** SUPPLIED INFORMATION follows **
(** * mlio data insights: the per-column statistics accumulator

    A shallow embedding of [src/mlio-py/mlio/core/insights.cxx] (the
    accumulator [column_analysis], the per-cell update of
    [column_analyzer::operator()] and the driver [analyze_dataset]) and of
    the string helpers of [src/mlio/util/string.cxx] it calls. *)

From Stdlib Require Import ZArith Floats Ascii String DecimalString.
From stdpp Require Import base decidable list strings gmap.

Local Open Scope Z_scope.

(** ** Machine integers

    The counters are C++ [long]: 64 bits, two's complement (LP64).  Their
    increment is modelled with the wrap-around written out. *)

Definition long_wrap (z : Z) : Z := (z + 2 ^ 63) `mod` 2 ^ 64 - 2 ^ 63.

Definition long_add (x y : Z) : Z := long_wrap (x + y).

(** ** [mlio/util/string.cxx] *)

Module StringUtil.

(** [std::isspace] in the "C" locale: space, \t, \n, \v, \f and \r. *)
Definition isspace (ch : ascii) : bool :=
  let n := nat_of_ascii ch in
  (n =? 32)%nat || ((9 <=? n)%nat && (n <=? 13)%nat).

(** [::tolower] in the "C" locale. *)
Definition tolower (ch : ascii) : ascii :=
  let n := nat_of_ascii ch in
  if ((65 <=? n)%nat && (n <=? 90)%nat)%bool then ascii_of_nat (n + 32) else ch.

(** [std::find_if_not(first, last, p) - first]. *)
Fixpoint find_if_not (p : ascii -> bool) (s : list ascii) : nat :=
  match s with
  | [] => 0%nat
  | ch :: rest => if p ch then S (find_if_not p rest) else 0%nat
  end.

Definition find_first_non_space (s : list ascii) : nat :=
  find_if_not isspace s.

(** [s.remove_prefix(offset)] *)
Definition ltrim (s : list ascii) : list ascii :=
  let offset := find_first_non_space s in
  drop offset s.

(** [s.remove_suffix(offset)], the offset found from the reverse iterators. *)
Definition rtrim (s : list ascii) : list ascii :=
  let offset := find_first_non_space (rev s) in
  take (length s - offset) s.

(** [trim] works on its own copy of the view and returns the trimmed view. *)
Definition trim (s : string) : string :=
  string_of_list_ascii (rtrim (ltrim (list_ascii_of_string s))).

(** [matches]: the view returned by [trim(local_copy)] is dropped, the
    look-up uses [local_copy] itself. *)
Definition matches (s : string) (match_values : gset string) : bool :=
  let local_copy := s in
  let _ := trim local_copy in
  bool_decide (local_copy ∈ match_values).

Definition only_whitespace (s : string) : bool :=
  let l := list_ascii_of_string s in
  let pos := find_if_not isspace l in
  (pos =? length l)%nat.

End StringUtil.

(** [std::transform(as_string.begin(), as_string.end(),
    lowercase_string.begin(), ::tolower)] *)
Fixpoint transform_tolower (s : string) : string :=
  match s with
  | EmptyString => EmptyString
  | String ch rest => String (StringUtil.tolower ch) (transform_tolower rest)
  end.

(** ** The accumulator *)

Record column_analysis := Build_column_analysis {
  column_name : string;
  rows_seen : Z;
  numeric_mean : float;
  numeric_count : Z;
  numeric_nan_count : Z;
  numeric_min : float;
  numeric_max : float;
  string_empty_count : Z;
  string_only_whitespace_count : Z;
  string_null_like_count : Z;
  string_captured_unique_values : gset string;
  string_captured_unique_values_overflowed : bool;
  null_empty_count : Z;
  null_like_count : Z;
  null_whitespace_only_count : Z;
  example_value : string
}.

(** The constructor [column_analysis(std::string name)]. *)
Definition new_column_analysis (name : string) : column_analysis :=
  {| column_name := name;
     rows_seen := 0;
     numeric_mean := 0%float;
     numeric_count := 0;
     numeric_nan_count := 0;
     numeric_min := nan;
     numeric_max := nan;
     string_empty_count := 0;
     string_only_whitespace_count := 0;
     string_null_like_count := 0;
     string_captured_unique_values := ∅;
     string_captured_unique_values_overflowed := false;
     null_empty_count := 0;
     null_like_count := 0;
     null_whitespace_only_count := 0;
     example_value := "" |}.

(** ** Collaborators outside this translation unit *)

Inductive data_type :=
  | dt_size | dt_float16 | dt_float32 | dt_float64
  | dt_sint8 | dt_sint16 | dt_sint32 | dt_sint64
  | dt_uint8 | dt_uint16 | dt_uint32 | dt_uint64
  | dt_string.

(** A dense tensor: its [dtype()] and, for a string tensor, the cells that
    [data().as<std::string>()] yields. *)
Record tensor := { dtype : data_type; cells_of : list string }.

(** A [feature_desc]; the driver reads only its [name()]. *)
Record feature_desc := { name : string }.

(** An [example]: [get_schema().descriptors()] and [features()]. *)
Record example := { descriptors : list feature_desc; features : list tensor }.

Inductive exn :=
  | runtime_error (what : string)
  | out_of_range
  | invalid_argument.

(** Modelled from the spec: [device_array_span::as<T>()] is declared in
    mlio's device_array headers, which are not part of these sources.  The
    spec (section 3) says a batch whose column is not of the string type
    makes the run fail; the model raises [invalid_argument] there. *)
Definition as_strings (t : tensor) : exn + list string :=
  match dtype t with
  | dt_string => inr (cells_of t)
  | _ => inl invalid_argument
  end.

(** ** [column_analyzer] *)

Section ColumnAnalyzer.

(** [mlio::try_parse_float] (mlio/util/number.h) is not part of these
    sources: [Some v] stands for [parse_result::ok] with [v] stored in the
    out-parameter, [None] for every other parse result. *)
Variable try_parse_float : string -> option float.

(** The members of [column_analyzer] set by its constructor. *)
Variable null_like_values : gset string.
Variable capture_columns : gset N.
Variable max_capture_count : N.

(** The body of the loop [for (std::string as_string : cells)]. *)
Definition analyze_cell (should_capture : bool)
    (feature_statistics : column_analysis) (as_string : string) : column_analysis :=
  let fs := feature_statistics in
  let rows_seen1 := long_add (rows_seen fs) 1 in
  let example_value1 := as_string in
  let numeric_min1 := (numeric_min fs + 1)%float in
  let string_null_like_count1 := long_add (string_null_like_count fs) 1 in
  let captured := string_captured_unique_values fs in
  let overflowed := string_captured_unique_values_overflowed fs in
  let '(captured1, overflowed1) :=
    if should_capture then
      if (N.of_nat (size captured) <? max_capture_count)%N then
        ({[ as_string ]} ∪ captured, overflowed)
      else if bool_decide (as_string ∉ captured) then
        (captured, true)
      else (captured, overflowed)
    else (captured, overflowed) in
  (* Numeric analyzers *)
  let '(numeric_nan_count1, numeric_count1, numeric_min2, numeric_max1) :=
    match try_parse_float as_string with
    | None =>
        (long_add (numeric_nan_count fs) 1, numeric_count fs,
         numeric_min1, numeric_max fs)
    | Some as_float =>
        (numeric_nan_count fs, long_add (numeric_count fs) 1,
         (if is_nan numeric_min1 || (as_float <? numeric_min1)%float
          then as_float else numeric_min1),
         (if is_nan (numeric_max fs) || (numeric_max fs <? as_float)%float
          then as_float else numeric_max fs))
    end in
  (* String analyzers. *)
  let string_empty_count1 :=
    if (String.length as_string =? 0)%nat
    then long_add (string_empty_count fs) 1 else string_empty_count fs in
  let string_only_whitespace_count1 :=
    if StringUtil.only_whitespace as_string
    then long_add (string_only_whitespace_count fs) 1
    else string_only_whitespace_count fs in
  let lowercase_string := transform_tolower as_string in
  let string_null_like_count2 :=
    if StringUtil.matches lowercase_string null_like_values
    then long_add string_null_like_count1 1 else string_null_like_count1 in
  {| column_name := column_name fs;
     rows_seen := rows_seen1;
     numeric_mean := numeric_mean fs;
     numeric_count := numeric_count1;
     numeric_nan_count := numeric_nan_count1;
     numeric_min := numeric_min2;
     numeric_max := numeric_max1;
     string_empty_count := string_empty_count1;
     string_only_whitespace_count := string_only_whitespace_count1;
     string_null_like_count := string_null_like_count2;
     string_captured_unique_values := captured1;
     string_captured_unique_values_overflowed := overflowed1;
     null_empty_count := null_empty_count fs;
     null_like_count := null_like_count fs;
     null_whitespace_only_count := null_whitespace_only_count fs;
     example_value := example_value1 |}.

(** The inner loop over the cells of one column, and the accumulator
    after each of its iterations. *)
Definition analyze_cells (should_capture : bool)
    (fs : column_analysis) (cells : list string) : column_analysis :=
  foldl (analyze_cell should_capture) fs cells.

Fixpoint cell_trace (should_capture : bool)
    (fs : column_analysis) (cells : list string) : list column_analysis :=
  match cells with
  | [] => []
  | as_string :: rest =>
      let fs' := analyze_cell should_capture fs as_string in
      fs' :: cell_trace should_capture fs' rest
  end.

(** [operator()(blocked_range)] on the range that starts at [feature_idx]
    and ends at [columns->size()]; [columns] is the part of the vector from
    [feature_idx] on.  The columns are visited in index order (tbb may
    split the range and run the parts in any order; no column is shared
    between parts).  An exception leaves the vector as it is at the throw:
    the result pairs it with the vector. *)
Fixpoint analyze_range (exm : example) (feature_idx : nat)
    (columns : list column_analysis) : option exn * list column_analysis :=
  match columns with
  | [] => (None, [])
  | feature_statistics :: rest =>
      match features exm !! feature_idx with
      | None => (Some out_of_range, columns)
      | Some t =>
          match as_strings t with
          | inl e => (Some e, columns)
          | inr cells =>
              let should_capture :=
                bool_decide (N.of_nat feature_idx ∈ capture_columns) in
              let fs' := analyze_cells should_capture feature_statistics cells in
              let '(e, rest') := analyze_range exm (S feature_idx) rest in
              (e, fs' :: rest')
          end
      end
  end.

(** What [analyze_dataset] comes to: the [data_analysis] it returns, or an
    exception that leaves the function, with the local [columns] as they
    are when it is thrown. *)
Inductive outcome :=
  | Returned (columns : list column_analysis)
  | Thrown (e : exn) (columns : list column_analysis).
** End of SUPPLIED INFORMATION **
Copy out, word for word, the part of the entries above that begins at the line with "if (N.of_nat (size" and ends at the line with "(if is_nan numeric_min1", including both.

      if (N.of_nat (size captured) <? max_capture_count)%N then
        ({[ as_string ]} ∪ captured, overflowed)
      else if bool_decide (as_string ∉ captured) then
        (captured, true)
      else (captured, overflowed)
    else (captured, overflowed) in
  (* Numeric analyzers *)
  let '(numeric_nan_count1, numeric_count1, numeric_min2, numeric_max1) :=
    match try_parse_float as_string with
    | None =>
        (long_add (numeric_nan_count fs) 1, numeric_count fs,
         numeric_min1, numeric_max fs)
    | Some as_float =>
        (numeric_nan_count fs, long_add (numeric_count fs) 1,
         (if is_nan numeric_min1 || (as_float <? numeric_min1)%float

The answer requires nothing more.